- Directions
Output, without alteration, the first line of the entries and each line after it, stopping with the line that contains "<= X (position p) - size p".

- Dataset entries
^^^^^^^^

(** ** The wall response *)

(** X2: when the ground test does not fire, a particle past the left wall
    is put at [x = size], one past the right wall at
    [x = SCREEN_WIDTH - size]; in both cases [velocity.x] becomes
    [-velocity.x * elasticity], the vertical components are untouched and
    the collision is counted and stamped with the clock reading. *)
Theorem wall_contact_response (p : DebrisParticle) (t : Z) :
  touches_ground p = false ->
  X (position p) - size p < 0
  \/ (0 <= X (position p) - size p
      /\ SCREEN_WIDTH < X (position p) + size p) ->
  let p' := handle_boundary_collisions p t in
  X (position p')
  = (if Qltb (X (position p) - size p) 0 then size p
     else SCREEN_WIDTH - size p)
  /\ X (velocity p') = - X (velocity p) * elasticity (material p)
  /\ Y (position p') = Y (position p)
  /\ Y (velocity p') = Y (velocity p)
  /\ collision_count p' = (collision_count p + 1)%Z
  /\ last_collision_time p' = t.
Proof.
  intros Hg Hwall p'. subst p'.
  assert (Htw : touches_wall p = true).
  { unfold touches_wall, Qgtb. destruct Hwall as [H | [_ H]].
    - apply (proj2 (Qltb_true _ _)) in H. now rewrite H.
    - apply (proj2 (Qltb_true _ _)) in H. rewrite H. apply orb_true_r. }
  unfold handle_boundary_collisions.
  rewrite (ground_collision_miss p Hg).
  pose proof (wall_collision_position p) as Hx.
  pose proof (wall_collision_horizontal p) as Hv.
  destruct (wall_collision_vertical p) as [Hy Hvy].
  pose proof (wall_collision_count p) as Hc.
  pose proof (wall_collision_hit p) as Hh.
  rewrite Htw in Hv, Hh.
  destruct (wall_collision p) as [p2 w]. simpl in *. subst w. cbn.
  rewrite Hx, Hv, Hy, Hvy, Hc.
  assert (Hsel : (if Qltb (X (position p) - size p) 0 then size p
                  else if Qgtb (X (position p) + size p) SCREEN_WIDTH
                       then SCREEN_WIDTH - size p else X (position p))
                 = (if Qltb (X (position p) - size p) 0 then size p
                    else SCREEN_WIDTH - size p)).
  { destruct (Qltb (X (position p) - size p) 0) eqn:Hl; [reflexivity|].
    unfold touches_wall in Htw. rewrite Hl in Htw. cbn in Htw.
    now rewrite Htw. }
  rewrite Hsel. repeat split.
Qed.

(** ** The trail *)

Lemma update_deformation_trail p f :
  trail (update_deformation p f) = trail p
  /\ max_trail_length (update_deformation p f) = max_trail_length p.
Proof. unfold update_deformation. repeat break_if; split; reflexivity. Qed.

Lemma handle_boundary_collisions_trail p t :
  trail (handle_boundary_collisions p t) = trail p
  /\ max_trail_length (handle_boundary_collisions p t) = max_trail_length p.
Proof.
  unfold handle_boundary_collisions.
  assert (Hg : trail (fst (ground_collision p)) = trail p
               /\ max_trail_length (fst (ground_collision p))
                  = max_trail_length p).
  { unfold ground_collision. break_if; [|split; reflexivity]. simpl fst.
    break_if;
      match goal with
      | |- context [update_deformation ?q ?f] =>
          exact (update_deformation_trail q f)
      end. }
  destruct (ground_collision p) as [p1 g]; simpl in Hg.
  assert (Hw : trail (fst (wall_collision p1)) = trail p1
               /\ max_trail_length (fst (wall_collision p1))
                  = max_trail_length p1).
  { unfold wall_collision. repeat break_if; split; reflexivity. }
  destruct (wall_collision p1) as [p2 w]; simpl in Hw.
  destruct Hg as [Hg1 Hg2], Hw as [Hw1 Hw2].
  break_if; cbn; rewrite Hw1, Hw2; auto.
Qed.

Lemma integrate_position p dt :
  position (integrate p dt)
  = vadd (position p) (vscale (velocity (integrate p dt)) dt).
Proof. unfold integrate, push_trail. break_if; reflexivity. Qed.

Lemma integrate_trail p dt :
  max_trail_length (integrate p dt) = max_trail_length p
  /\ trail (integrate p dt)
     = if Nat.ltb (max_trail_length p) (S (length (trail p)))
       then tl (trail p ++ [position (integrate p dt)])
       else trail p ++ [position (integrate p dt)].
Proof.
  rewrite integrate_position.
  unfold integrate, push_trail. cbn.
  rewrite length_app, Nat.add_1_r. break_if; split; reflexivity.
Qed.

Lemma update_trail p dt t :
  max_trail_length (update p dt t) = max_trail_length p
  /\ trail (update p dt t)
     = if Nat.ltb (max_trail_length p) (S (length (trail p)))
       then tl (trail p ++ [position (integrate p dt)])
       else trail p ++ [position (integrate p dt)].
Proof.
  unfold update.
  destruct (handle_boundary_collisions_trail (integrate p dt) t) as [-> ->].
  apply integrate_trail.
Qed.

Lemma queue_push_bounded {A : Type} (l : list A) (x : A) :
  (length l <= 10)%nat ->
  let l' := if Nat.ltb 10 (S (length l)) then tl (l ++ [x]) else l ++ [x] in
  (length l' <= 10)%nat
  /\ l' = (if Nat.ltb (length l) 10 then l else tl l) ++ [x].
Proof.
  intros Hl l'. subst l'.
  destruct (Nat.ltb_spec 10 (S (length l))) as [Hfull | Hroom];
    destruct (Nat.ltb_spec (length l) 10) as [Hlt | Hge]; try lia.
  - destruct l as [|a l]; cbn in *; [lia|].
    rewrite length_app. cbn. split; [lia | reflexivity].
  - rewrite length_app. cbn. split; [lia | reflexivity].
Qed.

Lemma reachable_trail_bound (math_pi : Q) p :
  reachable math_pi p ->
  max_trail_length p = 10%nat /\ (length (trail p) <= 10)%nat.
Proof.
  induction 1 as [pos vel sz mt g | p f _ IH | p f _ IH | p t _ IH
                 | p dt t _ IH].
  - unfold DebrisParticle_init, uniform.
    destruct (random g) as [u g1]; destruct (random g1) as [v g2].
    cbn. split; [reflexivity | lia].
  - exact IH.
  - destruct (update_deformation_trail p f) as [-> ->]. exact IH.
  - destruct (handle_boundary_collisions_trail p t) as [-> ->]. exact IH.
  - destruct (update_trail p dt t) as [-> ->]. destruct IH as [Hm Hl].
    split; [exact Hm|]. rewrite Hm.
    apply (queue_push_bounded _ _ Hl).
Qed.
(** * charlotte-api: the API-key authentication core ([src/auth.py])

    A shallow embedding of [src/auth.py] and the properties of its
    key generation, key validation, key lookup and of the [requires_auth]
    guard.

    Conventions of the embedding.
    - A Python [str] that has a UTF-8 encoding is a Rocq [string] holding
      the bytes of that encoding, so its [s.encode('utf-8')] is the list of
      bytes of [s] and the empty [str] is [""]; it is ASCII when each of its
      bytes is below 128.  The digests, the hashes on record, the texts
      printed and the header values are such strings.  A key submitted to
      [validate_api_key] or [user_for_api_key] is any [str]: the type [str]
      below adds the strings that hold a surrogate code point, which
      [encode] refuses.
    - A Python [bytes] is a [list byte]; a 32-bit word of SHA-256 is a [Z]
      with its wrap-around modulo [2^32] written out.
    - The library functions the module imports ([hashlib.sha256],
      [secrets.token_hex], [secrets.compare_digest], the request headers of
      the web framework and the [User.query] interface of the ORM) are
      modelled by what they compute, in the modules [Hashlib], [Secrets],
      [Flask] and [Model].
    - Effects (store queries, digests, prints, the call of the wrapped view)
      are recorded in a trace by a small exception-and-trace monad [M]. *)

From Stdlib Require Import ZArith List Bool Lia.
From Stdlib.Strings Require Import String Ascii Byte.
Import ListNotations.
Local Open Scope string_scope.
Local Open Scope list_scope.
Local Open Scope Z_scope.

(* ------------------------------------------------------------------ *)
(** ** Bytes and their hexadecimal form ([bytes.hex()], [hexdigest()]) *)

Module Bytes.

Definition to_Z (b : byte) : Z := Z.of_N (Byte.to_N b).

(** The byte whose value is [z mod 256]. *)
Definition of_Z (z : Z) : byte :=
  match Byte.of_N (Z.to_N (z mod 256)) with
  | Some b => b
  | None => x00
  end.

(** The bytes of a string that is held as its UTF-8 encoding. *)
Definition encode_utf8 (s : string) : list byte := list_byte_of_string s.

Definition hexdigits : string := "0123456789abcdef".

(** The lowercase hexadecimal digit of a nibble. *)
Definition hexdigit (n : Z) : ascii :=
  match String.get (Z.to_nat (n mod 16)) hexdigits with
  | Some c => c
  | None => "0"%char
  end.

(** [bytes.hex()]: two lowercase digits per byte, high nibble first. *)
Fixpoint hex (bs : list byte) : string :=
  match bs with
  | [] => EmptyString
  | b :: bs' =>
      String (hexdigit (Z.shiftr (to_Z b) 4))
             (String (hexdigit (Z.land (to_Z b) 15)) (hex bs'))
  end.

(** One of [0-9a-f]. *)
Definition is_lower_hex (c : ascii) : bool :=
  let n := Z.of_N (N_of_ascii c) in
  ((48 <=? n) && (n <=? 57)) || ((97 <=? n) && (n <=? 102)).

Fixpoint string_forallb (p : ascii -> bool) (s : string) : bool :=
  match s with
  | EmptyString => true
  | String c s' => p c && string_forallb p s'
  end.

Definition is_ascii_char (c : ascii) : bool := Z.of_N (N_of_ascii c) <? 128.

(** [str.isascii()]. *)
Definition isascii (s : string) : bool := string_forallb is_ascii_char s.

End Bytes.

(* ------------------------------------------------------------------ *)
(** ** Strings ([str]) *)

(** A surrogate code point, U+D800 to U+DFFF. *)
Definition is_surrogate (code_point : Z) : bool :=
  (0xD800 <=? code_point) && (code_point <=? 0xDFFF).

(** A string that holds a surrogate code point, by its code points. *)
Record surrogated : Type := MkSurrogated
  { code_points : list Z;
    holds_surrogate : existsb is_surrogate code_points = true }.

(** A Python [str]: one that has a UTF-8 encoding, by the bytes of that
    encoding, or one that holds a surrogate code point and has none. *)
Inductive str : Type :=
| Utf8 (encoded : string)
| Surrogated (s : surrogated).

(* ------------------------------------------------------------------ *)
(** ** [hashlib.sha256] (FIPS 180-4) *)

Module Hashlib.

Definition w32 (x : Z) : Z := x mod 2 ^ 32.
Definition add32 (x y : Z) : Z := w32 (x + y).
Definition rotr (n x : Z) : Z :=
  Z.lor (Z.shiftr x n) (w32 (Z.shiftl x (32 - n))).
Definition shr (n x : Z) : Z := Z.shiftr x n.
Definition not32 (x : Z) : Z := Z.lxor x (2 ^ 32 - 1).

Definition Ch (x y z : Z) : Z := Z.lxor (Z.land x y) (Z.land (not32 x) z).
Definition Maj (x y z : Z) : Z :=
  Z.lxor (Z.lxor (Z.land x y) (Z.land x z)) (Z.land y z).
Definition Sigma0 (x : Z) : Z :=
  Z.lxor (Z.lxor (rotr 2 x) (rotr 13 x)) (rotr 22 x).
Definition Sigma1 (x : Z) : Z :=
  Z.lxor (Z.lxor (rotr 6 x) (rotr 11 x)) (rotr 25 x).
Definition sigma0 (x : Z) : Z :=
  Z.lxor (Z.lxor (rotr 7 x) (rotr 18 x)) (shr 3 x).
Definition sigma1 (x : Z) : Z :=
  Z.lxor (Z.lxor (rotr 17 x) (rotr 19 x)) (shr 10 x).

(** The primes below [n], by trial division. *)
Definition is_prime (n : nat) : bool :=
  forallb (fun d => negb (Nat.eqb (Nat.modulo n d) 0)) (seq 2 (n - 2)).

Definition primes_below (n : nat) : list Z :=
  map Z.of_nat (filter is_prime (seq 2 (n - 2))).

(** The integer cube root, one bit at a time from bit [k - 1] down. *)
Fixpoint cbrt_bits (k : nat) (r n : Z) : Z :=
  match k with
  | O => r
  | S k' =>
      let r' := r + 2 ^ Z.of_nat k' in
      if r' * r' * r' <=? n then cbrt_bits k' r' n else cbrt_bits k' r n
  end.

(** The first 32 bits of the fractional part of the cube root, and of the
    square root, of [p]. *)
Definition frac_cbrt (p : Z) : Z := w32 (cbrt_bits 36 0 (p * 2 ^ 96)).
Definition frac_sqrt (p : Z) : Z := w32 (Z.sqrt (p * 2 ^ 64)).

(** The round constants: from the cube roots of the first 64 primes. *)
Definition K : list Z := Eval vm_compute in map frac_cbrt (primes_below 312).

(** The eight working variables, and the hash value between blocks. *)
Record state : Type := State
  { ha : Z; hb : Z; hc : Z; hd : Z; he : Z; hf : Z; hg : Z; hh : Z }.

(** The initial hash value: from the square roots of the first 8 primes. *)
Definition H0 : state :=
  Eval vm_compute in
  let h := fun i => frac_sqrt (nth i (primes_below 20) 0) in
  State (h 0%nat) (h 1%nat) (h 2%nat) (h 3%nat) (h 4%nat) (h 5%nat) (h 6%nat) (h 7%nat).

(** Padding: a one bit, zeros up to 56 modulo 64 bytes, then the length
    in bits as a 64-bit big-endian integer. *)
Definition be_bytes (n : nat) (x : Z) : list byte :=
  map (fun i => Bytes.of_Z (Z.shiftr x (8 * Z.of_nat (n - 1 - i)))) (seq 0 n).

Definition pad (msg : list byte) : list byte :=
  let len := Z.of_nat (List.length msg) in
  let zeros := Z.to_nat ((55 - len) mod 64) in
  msg ++ x80 :: repeat x00 zeros ++ be_bytes 8 (8 * len).

(** Big-endian 32-bit words of a byte string. *)
Fixpoint words (bs : list byte) : list Z :=
  match bs with
  | b0 :: b1 :: b2 :: b3 :: rest =>
      (Bytes.to_Z b0 * 2 ^ 24 + Bytes.to_Z b1 * 2 ^ 16
       + Bytes.to_Z b2 * 2 ^ 8 + Bytes.to_Z b3) :: words rest
  | _ => []
  end.

Fixpoint blocks (n : nat) (ws : list Z) : list (list Z) :=
  match n with
  | O => []
  | S n' => firstn 16 ws :: blocks n' (skipn 16 ws)
  end.

(** The message schedule, newest word first: [extend k w] adds [k] words
    to the reversed block [w]. *)
Fixpoint extend (k : nat) (w : list Z) : list Z :=
  match k with
  | O => w
  | S k' =>
      let x := add32 (add32 (add32 (sigma1 (nth 1 w 0)) (nth 6 w 0))
                            (sigma0 (nth 14 w 0))) (nth 15 w 0) in
      extend k' (x :: w)
  end.

Definition schedule (block : list Z) : list Z := rev (extend 48 (rev block)).

Definition round (s : state) (kw : Z * Z) : state :=
  let (k, w) := kw in
  let t1 := add32 (add32 (add32 (add32 (hh s) (Sigma1 (he s)))
                                (Ch (he s) (hf s) (hg s))) k) w in
  let t2 := add32 (Sigma0 (ha s)) (Maj (ha s) (hb s) (hc s)) in
  State (add32 t1 t2) (ha s) (hb s) (hc s) (add32 (hd s) t1) (he s) (hf s) (hg s).

Definition compress (h : state) (block : list Z) : state :=
  let s := fold_left round (combine K (schedule block)) h in
  State (add32 (ha h) (ha s)) (add32 (hb h) (hb s))
        (add32 (hc h) (hc s)) (add32 (hd h) (hd s))
        (add32 (he h) (he s)) (add32 (hf h) (hf s))
        (add32 (hg h) (hg s)) (add32 (hh h) (hh s)).
Lemma rewrittenKeys_steps pkg : (manifestSteps pkg).*1 = rewrittenKeys.
Proof. reflexivity. Qed.

(** X1.  Processing leaves every field of the manifest alone that is not
    one of the nine rewritten keys or the timestamp: permissions, the
    manifest version, icons and the rest reach the output as they are. *)
Theorem processManifest_keeps_other_fields fs now fields isDevelopment processed key :
  key ∉ rewrittenKeys ->
  key <> "__dev_timestamp" ->
  processManifest fs now (JObj fields) isDevelopment = Ok processed ->
  getPropOpt (Some processed) key = fields !! key.
Proof.
  intros Hkey Hts H.
  apply processManifest_Ok in H as (pkg & m' & _ & Hrun & ->).
  destruct (runSteps_settled _ (manifestSteps_keys pkg) (manifestSteps_settle pkg)
              _ _ Hrun) as [Hframe _].
  cbn [getPropOpt spread] in *.
  rewrite <- (Hframe key) by (rewrite rewrittenKeys_steps; exact Hkey).
  destruct isDevelopment; [|reflexivity].
  apply lookup_insert_ne. congruence.
Qed.

(** The permissions of a manifest in the format of version 2. *)
Lemma processManifest_keeps_other_fields_witness :
  exists processed,
    processManifest MoreExamples.legacyProject 1700000000000
      MoreExamples.legacyManifest true = Ok processed /\
    getPropOpt (Some processed) "permissions"
      = Some (JArr [JStr "storage"; JStr "tabs"]).
Proof.
  destruct (processManifest MoreExamples.legacyProject 1700000000000
              MoreExamples.legacyManifest true) as [processed|e] eqn:E;
    [|vm_compute in E; discriminate E].
  exists processed. split; [reflexivity|].
  rewrite (processManifest_keeps_other_fields MoreExamples.legacyProject 1700000000000
             MoreExamples.legacyManifestFields true processed "permissions");
    [reflexivity | compute_done | discriminate | exact E].
Defined.
(** ** The state-and-exception monad

    A computation over a mutable object of type [S].  Unlike the usual
    [stateT] over an error monad, the state is returned in both cases: what
    a Python method has assigned before it raises stays assigned. *)

Definition py (S A : Type) : Type := S -> outcome A * S.

Section Monad.
Context {S : Type}.

Definition ret {A} (a : A) : py S A := fun s => (Ok a, s).

Definition bind {A B} (c : py S A) (k : A -> py S B) : py S B :=
  fun s => match c s with
           | (Ok a, s') => k a s'
           | (Raise e, s') => (Raise e, s')
           end.

Definition raise {A} (e : exn) : py S A := fun s => (Raise e, s).

Definition gets {A} (f : S -> A) : py S A := fun s => (Ok (f s), s).

Definition modify (f : S -> S) : py S unit := fun s => (Ok tt, f s).

Definition lift {A} (o : outcome A) : py S A := fun s => (o, s).

(** The state after a computation, whatever its outcome. *)
Definition exec {A} (c : py S A) (s : S) : S := snd (c s).

(** The outcome of a computation. *)
Definition eval {A} (c : py S A) (s : S) : outcome A := fst (c s).

End Monad.

Notation "x <- c1 ;; c2" := (bind c1 (fun x => c2))
  (at level 100, c1 at next level, right associativity) : py_scope.
Notation "c1 ;; c2" := (bind c1 (fun _ => c2))
  (at level 100, right associativity) : py_scope.

(** ** Tactics and hint databases *)

Create HintDb py discriminated.
Create Rewrite HintDb pylen.

(** Unfold the monad's combinators and compute. *)
Ltac py_unfold :=
  unfold exec, eval, bind, ret, raise, gets, modify, lift in *.

Ltac py_simp := py_unfold; cbn in *.

(** Split on the first [match] or [if] scrutinee of the goal, keeping the
    equation. *)
Ltac case_step :=
  match goal with
  | |- context [match ?x with _ => _ end] =>
      lazymatch x with
      | context [match _ with _ => _ end] => fail
      | _ => let E := fresh "E" in destruct x eqn:E
      end
  end.

(** Close a goal that is a disjunction one of whose disjuncts [done]
    proves. *)
Ltac pick_disjunct :=
  solve [ repeat first [ done | left; done | right ] ].

(** ** Shared list lemmas *)

Section Lists.
Context {A : Type}.
Implicit Types (l k : list A) (x : A) (n : nat).

(** The last [n] elements of a list: the content of a sliding window of
    capacity [n] over the stream [l]. *)
Definition lastn n l : list A := drop (length l - n) l.

Lemma length_lastn n l : length (lastn n l) = n `min` length l.
Proof. unfold lastn. rewrite length_drop. lia. Qed.

Lemma lastn_all n l : length l <= n -> lastn n l = l.
Proof. intros H. unfold lastn. by replace (length l - n) with 0 by lia. Qed.

Lemma lastn_0 l : lastn 0 l = [].
Proof. unfold lastn. rewrite Nat.sub_0_r. apply drop_all. Qed.

Lemma lastn_nil n : lastn n (@nil A) = [].
Proof. unfold lastn. apply drop_nil. Qed.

^^^^^^^^

- Result for this exercise
(** ** The wall response *)

(** X2: when the ground test does not fire, a particle past the left wall
    is put at [x = size], one past the right wall at
    [x = SCREEN_WIDTH - size]; in both cases [velocity.x] becomes
    [-velocity.x * elasticity], the vertical components are untouched and
    the collision is counted and stamped with the clock reading. *)
Theorem wall_contact_response (p : DebrisParticle) (t : Z) :
  touches_ground p = false ->
  X (position p) - size p < 0
  \/ (0 <= X (position p) - size p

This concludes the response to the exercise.